Data centre computers could face reboot hell

by on18 January 2018

Intel's Spectre and Meltdown patches make a mess of newer chips

Data centre computers with Intel's newer chips might reboot more often than normal because of problems with the patches issued to fix the so-called Spectre and Meltdown security flaws.

In a statement on Intel’s website data centre group, general manager Navin Shenoy said that patches for the security flaws could cause higher than expected reboot rates in Ivy Bridge, Sandy Bridge, Skylake and Kaby Lake processors.

For those who came in late, Kaby Lake chips are the company’s most recent offering. Intel initially claimed its security patches were causing problems in systems with its older Broadwell and Haswell chips.

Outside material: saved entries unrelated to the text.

(** * Bitbucket webhook endpoint (sentry_plugins/bitbucket/endpoints/webhook.py)

    A shallow embedding of the webhook receiver: the author-email regular
    expression, the storage operations the handler issues through the ORM,
    the push-event handler and the HTTP endpoint in front of it, followed by
    the properties of the written specification that were checked on them.

    Conventions.
    - Python text is [string] (a sequence of 8-bit characters); [len] is
      [String.length].
    - A Python dict is a [gmap] ([authors], [repo.config], [request.META],
      [_handlers]).
    - Code that raises is a computation in the monad [M]: it threads the
      storage and yields either [Return v] or [Raise e].  What was written
      before an exception is raised stays written, unless the exception
      crosses [transaction_atomic].
    - Collaborators that live outside the plugin (the ignore rule, the date
      parser, the address parser, the JSON decoder) are the fields of the
      class [Collaborators]; everything is stated for any instance of it. *)

From Stdlib Require Import ZArith Ascii String.
From stdpp Require Import base decidable option list strings gmap relations.

Open Scope Z_scope.

(** ** Exceptions and outcomes *)

Inductive exn : Type :=
  | Http404
  | AttributeError
  | ValueError
  | KeyError
  | UnicodeDecodeError
  | JSONDecodeError
  | DoesNotExist
  | MultipleObjectsReturned
  | IntegrityError.

#[global] Instance exn_eq_dec : EqDecision exn.
Proof. solve_decision. Defined.

Inductive outcome (A : Type) : Type :=
  | Return (a : A)
  | Raise (e : exn).
Arguments Return {A} a.
Arguments Raise {A} e.

(** ** The regular expression of [parse_raw_user]

    [re.search('(?<=<).*(?=>$)', raw)]: the pattern is tried at every
    position of [raw] from the left; at a position it needs a ['<'] just
    before ([(?<=<)]), then lets [.*] take as many characters other than a
    line feed as it can and gives them back one at a time until what follows
    is a ['>'] that ends the text ([(?=>$)]).  Both look-arounds are of width
    zero, so [group(0)] is what [.*] kept. *)

Definition LF : ascii := "010"%char.

(** [$] without the MULTILINE flag: the end of the text, or the place just
    before a line feed that ends the text. *)
Definition at_dollar (rest : string) : bool :=
  match rest with
  | EmptyString => true
  | String c EmptyString => bool_decide (c = LF)
  | String _ (String _ _) => false
  end.

(** [(?=>$)] *)
Definition lookahead_gt_dollar (rest : string) : bool :=
  match rest with
  | String c r => bool_decide (c = ">"%char) && at_dollar r
  | EmptyString => false
  end.

(** [.*(?=>$)] tried at the start of [rest]: the longer alternatives of the
    greedy star come first, the empty one last. *)
Fixpoint dot_star (rest : string) : option string :=
  match rest with
  | String c r =>
      if bool_decide (c = LF) then
        if lookahead_gt_dollar rest then Some EmptyString else None
      else
        match dot_star r with
        | Some m => Some (String c m)
        | None => if lookahead_gt_dollar rest then Some EmptyString else None
        end
  | EmptyString => if lookahead_gt_dollar rest then Some EmptyString else None
  end.

(** The scan of [re.search]: [prev] is the character before the current
    position ([None] at the start of the text). *)
Fixpoint search (prev : option ascii) (rest : string) : option string :=
  match (if bool_decide (prev = Some "<"%char) then dot_star rest else None) with
  | Some m => Some m
  | None =>
      match rest with
      | String c r => search (Some c) r
      | EmptyString => None
      end
  end.

Definition re_search (raw : string) : option string := search None raw.

(** [re.search(...).group(0)]: [re.search] returns [None] when nothing
    matches, and [None] has no attribute [group]. *)
Definition parse_raw_user (raw : string) : outcome string :=
  match re_search raw with
  | Some m => Return m
  | None => Raise AttributeError
  end.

Shenoy said that Intel had issued patches for 90 percent of Intel chips released in the past five years but that the company had “more work to do”. He also said the company would send out initial versions of fixes for the buggy patches to customers by next week.

“We have reproduced these issues internally and are making progress toward identifying the root cause”, Shenoy wrote.

On January 3 Intel confirmed that the Spectre and Meltdown flaws affected its chips, potentially letting hackers steal information believed to be very secure.

The Spectre flaw affected nearly every modern computing device, including those with chips from Intel, AMD and ARM.

Intel quantified how much of a performance hit the patches cause for data centre customers. For common tasks such as running website servers, the patches caused a two percent slowdown, Intel said. Another test that simulated online transactions at a stock brokerage showed a four  percent slowdown, the company said.

For some types of work involving servers that store large amounts of data and try to retrieve it quickly, the company said the slowdown could be as severe as 18 percent to 25 percent. However, it wasn’t immediately clear how common those situations were.